Взлет против ветра (Семенихин) - страница 137

Тонкие губы Силина презрительно покривились:

— Наивное дитя. Еще ничего не знаешь?

— О чем?

— Будешь после обеда из столовки уходить, рекомендую объявление у входа прочитать. — После этих слов Силин еще ниже склонил свою лохматую голову над тарелкой. Обед прошел в полном молчании.

Почуяв недоброе, Аркадий не решился выходить из столовой вместе со всеми. Умышленно задержался за вторым и потянулся к выходу, когда зал почти опустел. К доске объявлений был прислонен деревянный, загрунтованный белой краской щит, на котором обычно сообщалось название кинофильма, идущего в Доме офицеров. Аркадий увидел на щите броские красные буквы: «Состоится офицерское собрание. Повестка дня: «О морально-волевых качествах советского летчика». Начало в 19.00».

Он стоял с непокрытой головой, тиская в руках новенькую фуражку с лакированным козырьком. Чья-то рука опустилась на плечо. Обернулся и встретился с прищуренными глазами Андрея Беломестнова. Плечом к плечу стояли два молодых парня перед объявлением. Долго молчали.

— Ты как полагаешь, Андрюша? Мне выдадут? — мотнул Аркадий растрепанной ветром прической в сторону объявления.

— Выдадут, — уверенно ответил Андрей, словно был страшно этому рад. — И даже по первое число. И Чкалова, как романтический пример, приведут. Будут говорить, каким он был волевым и как за жизнь самолета до самой последней секунды боролся, когда мотор отказывал в воздухе, и что ты не стал наследником чкаловских традиций, скажут.

— Значит, по-твоему, я совершил ошибку?

— Дурак, — беззлобно усмехнулся Андрей. — Да если бы ты этой ошибки не совершил, ты бы сейчас не разговаривал со мною только по той причине, что я бы слушал шопеновскую мелодию над твоим гробом, а твой батька вытирал бы свои, как пишут модные литераторы, «скупые генеральские слезы». Идем-ка лучше, парень, домой.

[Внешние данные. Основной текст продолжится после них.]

Lemma kx_holds : holds kx_hash cx_clock kx_device ∅ 7000.
Proof.
  split.
  - exists ∅. split; [|done]. split; try done.
    intros x _. change (cache_of kx_device) with kx_cache. by rewrite kx_unmapped.
  - split; try (cbn; lia).
    + exists [1], []. apply kx_inv.
    + unfold FIFO_CAPACITY, RING_BUFFER_SIZE. cbn. lia.
    + intros i _. change (ht (cache_of kx_device)) with kx_ht. unfold kx_ht. case_cmp; [|done]. intros _. split; [by eexists|by vm_compute].
    + intros x _. change (cache_of kx_device) with kx_cache. by rewrite kx_unmapped.
    + split; vm_compute; repeat split; congruence.
    + split; [apply kx_ssd_ok|done| |]; intros; cbn; unfold cx_clock; lia.
  - intros i _. change (ht (cache_of kx_device)) with kx_ht. unfold kx_ht. by case_cmp.
Qed.

(** ** A first pair *)

Lemma kx_pos : user_pos kx_shard (page_at ex_spp 0 2) 0 2 0.
Proof.
  split; try (vm_compute; repeat split; congruence).
  - apply kx_shard_ok.
  - split; [reflexivity|]. split; [apply ex_open|vm_compute; split; congruence].
  - intros m Hm. change (sp_of kx_shard) with ex_spp in *.
    set (p := page_at ex_spp 0 m). assert (Np : p <> page_at ex_spp 0 2).
    { intros E. apply (page_at_inj ex_spp 0) in E; [lia|apply ex_geom|run|lia|run]. }
    assert (Ep : p = mk_ppa p.(g_pg) 0 0 p.(g_lun) p.(g_ch) 0) by done.
    change ((if (p.(g_ch) =? 0) && (p.(g_lun) =? 0) && (0 =? 0) && (p.(g_pg) =? 2) then PG_VALID else PG_FREE) = PG_FREE).
    destruct (Z.eqb_spec p.(g_ch) 0), (Z.eqb_spec p.(g_lun) 0), (Z.eqb_spec p.(g_pg) 2); try done.
    exfalso. apply Np. rewrite Ep, e, e0, e1. reflexivity.
  - intros m Hm. change (sp_of kx_shard) with ex_spp in *.
    change (0 <= 0 <= GRAIN_PER_PAGE * g_pg (page_at ex_spp 0 m) + (if m =? 2 then 0 else 0)).
    destruct (page_at_ok ex_spp ex_geom 0 m) as [V _]; [run|lia|]. apply (valid_ppa_iff _ ex_geom) in V.
    rewrite GPP_val. case_cmp; lia.
Qed.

Тебе следует отдохнуть да сил набраться. Мало ли как дебаты могут обернуться.

Беломестнов потянул было товарища за рукав, но Аркадий решительно воспротивился:

— Иди один, а я в садике посижу на скамейке. С мыслями надо собраться.

Теплое осеннее солнце светило с нежного синего неба. Как и обычно, в эти часы было безлюдно в аллеях небольшого парка. Баталов опустился на одну скамейку, вдруг память отметила: да ведь это же та самая, на которую когда-то, уже давно, Лена поставила тяжелый рюкзак с продуктами и разрешила его поднести. Он тогда без памяти в нее влюбился, и трудно было бы сказать, на какой решился шаг, если бы так жестоко не поступил с ним капитан Крымский. Но, странное дело, горечь обиды забылась, а светлые минуты вновь ожили в памяти, и о них почему-то было приятно вспоминать сейчас, накануне собрания, на котором по его адресу, видимо, будут сказаны самые горькие слова, потому что однополчане едва ли разобрались в случившемся и приняли, чего доброго, поспешность, с которой он катапультировался, за нехватку смелости. Аркадий так упорно думал о настигших его бедах, что для него оказался неожиданным голос, раздавшийся за спиной.